Problem — Find the line in the entries below that contains "intros Hh Hcls Ho Hfs. revert rest Hcls.". Repeat it exactly, and every line after it through the line that contains "- destruct Hn.".

Segment Open

Lemma normalize_settled fs rest : honest -> cls = (fs ++ rest)%list -> ordered cls -> ordered fs ->
  exists fcts meta, settled fs fcts meta /\
    forall k, normalize_facts cls source_type raw_facts server_id (dkeys fs ++ k) [] []
              = normalize_facts cls source_type raw_facts server_id k fcts meta.
Proof.
  intros Hh Hcls Ho Hfs. revert rest Hcls.
  induction Hfs as [|fs name m Hfs IH Hn Hd]; intros rest Hcls.
  { exists [], []. split; [|done]. split; [done|]. split; [done|]. by intros ? ?%elem_of_nil. }
  destruct (IH ((name, m) :: rest)) as (fcts & meta & (Hk & Hm & Hr) & Hrun); [by rewrite Hcls, <- app_assoc|].
  assert (dget name cls = Some m) as Hget.
  { rewrite Hcls, !dget_app. destruct (dget name fs) eqn:E.
    - destruct Hn. apply dget_keys. by eexists.
    - cbn. by rewrite bool_decide_true. }
  assert (forall dep, dep ∈ dependencies m -> dep ∈ dkeys cls) as Hdc.
  { intros dep Hdep. apply Hd in Hdep. rewrite Hcls. unfold dkeys in *. rewrite !fmap_app. set_solver. }
  destruct (normalize_fact_total fcts name m Hh Hget Hdc) as [r Hnr]; [by rewrite Hk|].
  exists (dset name (value r) fcts), (dset name (fact_metadata source_type server_id r) meta).
  split.
  - split; [|split].
    + rewrite dkeys_dset_notin by (by rewrite Hk). rewrite Hk. unfold dkeys. by rewrite fmap_app.
    + rewrite dkeys_dset_notin by (by rewrite Hm). rewrite Hm. unfold dkeys. by rewrite fmap_app.
    + intros name' Hin. destruct (decide (name' = name)) as [->|Hne].
      * exists r. rewrite !dget_dset_eq. split; [|done]. rewrite <- Hnr.
        apply (normalize_fact_deps _ _ name m Hget). intros dep Hdep. rewrite dget_dset_ne; [done|].
        intros ->. by apply Hn, Hd.
      * assert (name' ∈ dkeys fs) as Hin' by (unfold dkeys in *; rewrite fmap_app in Hin; set_solver).
        destruct (Hr name' Hin') as (r' & H1 & H2 & H3). exists r'.
        rewrite !dget_dset_ne by done. split; [|done]. rewrite <- H1.
        destruct (proj2 (dget_keys name' fs) Hin') as [m' Hm'].
        apply (normalize_fact_deps _ _ name' m'); [by rewrite Hcls, !dget_app, Hm'|].
        intros dep Hdep. rewrite dget_dset_ne; [done|]. intros ->.
        apply Hn. by apply (ordered_deps fs name' m').
  - intros k. unfold dkeys. rewrite fmap_app, <- app_assoc. rewrite Hrun. cbn. by rewrite Hnr.
Qed.

(** ** What a fact is, without the code *)

(** The raw facts that a fact may claim: those of its mapper and of the mappers
    of its dependencies. *)
Definition allowed (m : FactMapper) (k : string) : Prop :=
  k ∈ mapper_keys m \/
  exists dep m', dep ∈ dependencies m /\ dget dep cls = Some m' /\ k ∈ mapper_keys m'.
Definition claims (r : NormalizedResult) (k : string) : Prop :=
  exists ks, raw_fact_keys r = Some ks /\ k ∈ ks.
Definition valid (m : FactMapper) (v : pyval) : Prop := Forall (fun f => f v = Ok true) (validators m).

(** What a mapper makes of the answer of its function. *)
Inductive outcome (m : FactMapper) : Res norm_output -> Res NormalizedResult -> Prop :=
| out_raises e : outcome m (Err e) (Ok (mkresult VNone None true))
| out_plain v ks :
    StronglySorted str_le ks -> NoDup ks -> (forall k, k ∈ ks <-> allowed m k) -> valid m v ->
    outcome m (Ok (Plain v)) (Ok (mkresult v (Some ks) false))
| out_wrapped r : (forall k, claims r k -> allowed m k) -> valid m (value r) -> outcome m (Ok (Wrapped r)) (Ok r)
| out_invalid v : ~ valid m v -> outcome m (Ok (Plain v)) (Ok (mkresult VNone None true))
| out_invalid_wrapped r :
    (forall k, claims r k -> allowed m k) -> ~ valid m (value r) ->
    outcome m (Ok (Wrapped r)) (Ok (mkresult VNone None true))
| out_claims r k :
    claims r k -> ~ allowed m k ->
    outcome m (Ok (Wrapped r)) (Err (AssertionError "Unexpected raw facts used for fact")).

(** The function is given a single raw fact by position; several of them, and
    the dependencies, by name. *)
Definition named (m : FactMapper) : list string := match mapper_keys m with [_] => [] | ks => ks end.
Definition takes (m : FactMapper) (fcts : pydict) (args : option pyval) (kwargs : pydict) : Prop :=
  args = match mapper_keys m with [k] => Some (dget_none k raw_facts) | _ => None end /\
  forall k, dget k kwargs =
    if decide (k ∈ named m) then Some (dget_none k raw_facts)
    else if decide (k ∈ dependencies m) then dget k fcts else None.

Definition fact_of (m : FactMapper) (fcts : pydict) (res : Res NormalizedResult) : Prop :=
  exists args kwargs, takes m fcts args kwargs /\ outcome m (normalizer_func m args kwargs) res.

Definition described (r : NormalizedResult) (entry : pydict) : Prop :=
  dget "has_error" entry = Some (VBool (has_error r)) /\
  dget "raw_fact_keys" entry = Some (match raw_fact_keys r with Some ks => VList (VStr <$> ks) | None => VNone end) /\
  dget "source_type" entry = Some (VStr source_type) /\ dget "server_id" entry = Some server_id.

(** The facts and the metadata of the fields [fs], in their order. *)
Definition recorded (fs : fields) (fcts meta : pydict) : Prop :=
  dkeys fcts = dkeys fs /\ dkeys meta = dkeys fs /\
  forall name m, dget name fs = Some m -> exists r entry,
    fact_of m fcts (Ok r) /\ dget name fcts = Some (value r) /\
    dget name meta = Some (VDict entry) /\ described r entry.

(** ** Lemmas: the outcome of a fact *)

Lemma dep_keys_spec deps : forall keys out,
  foldM (fun keys dep => m ← dget_exn dep cls; Ok (keys ++ mapper_keys m)%list) keys deps = Ok out ->
  forall k, k ∈ out <-> k ∈ keys \/ exists dep m', dep ∈ deps /\ dget dep cls = Some m' /\ k ∈ mapper_keys m'.
Proof.
  induction deps as [|dep deps IH]; intros keys out H k.
  - injection H as <-. split; [by left|]. intros [?|(? & ? & Hd & _)]; [done|by apply elem_of_nil in Hd].
  - cbn in H. apply bind_Ok in H as (ks & (m & Hm & [= <-])%bind_Ok & H). apply dget_exn_Ok in Hm.
    rewrite (IH _ _ H k), elem_of_app. split.
    + intros [[?|?]|(d & m' & Hd & ? & ?)]; [by left | right; exists dep, m; repeat split; [left|..]; done |].
      right. exists d, m'. repeat split; [by right|..]; done.
    + intros [?|(d & m' & [->|Hd]%elem_of_cons & Hm' & ?)]; [by left; left | |].
      * left; right. by simplify_eq.
      * right. by exists d, m'.
Qed.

Segment Closed

Task output —
  intros Hh Hcls Ho Hfs. revert rest Hcls.
  induction Hfs as [|fs name m Hfs IH Hn Hd]; intros rest Hcls.
  { exists [], []. split; [|done]. split; [done|]. split; [done|]. by intros ? ?%elem_of_nil. }
  destruct (IH ((name, m) :: rest)) as (fcts & meta & (Hk & Hm & Hr) & Hrun); [by rewrite Hcls, <- app_assoc|].
  assert (dget name cls = Some m) as Hget.
  { rewrite Hcls, !dget_app. destruct (dget name fs) eqn:E.
    - destruct Hn. apply dget_keys. by eexists.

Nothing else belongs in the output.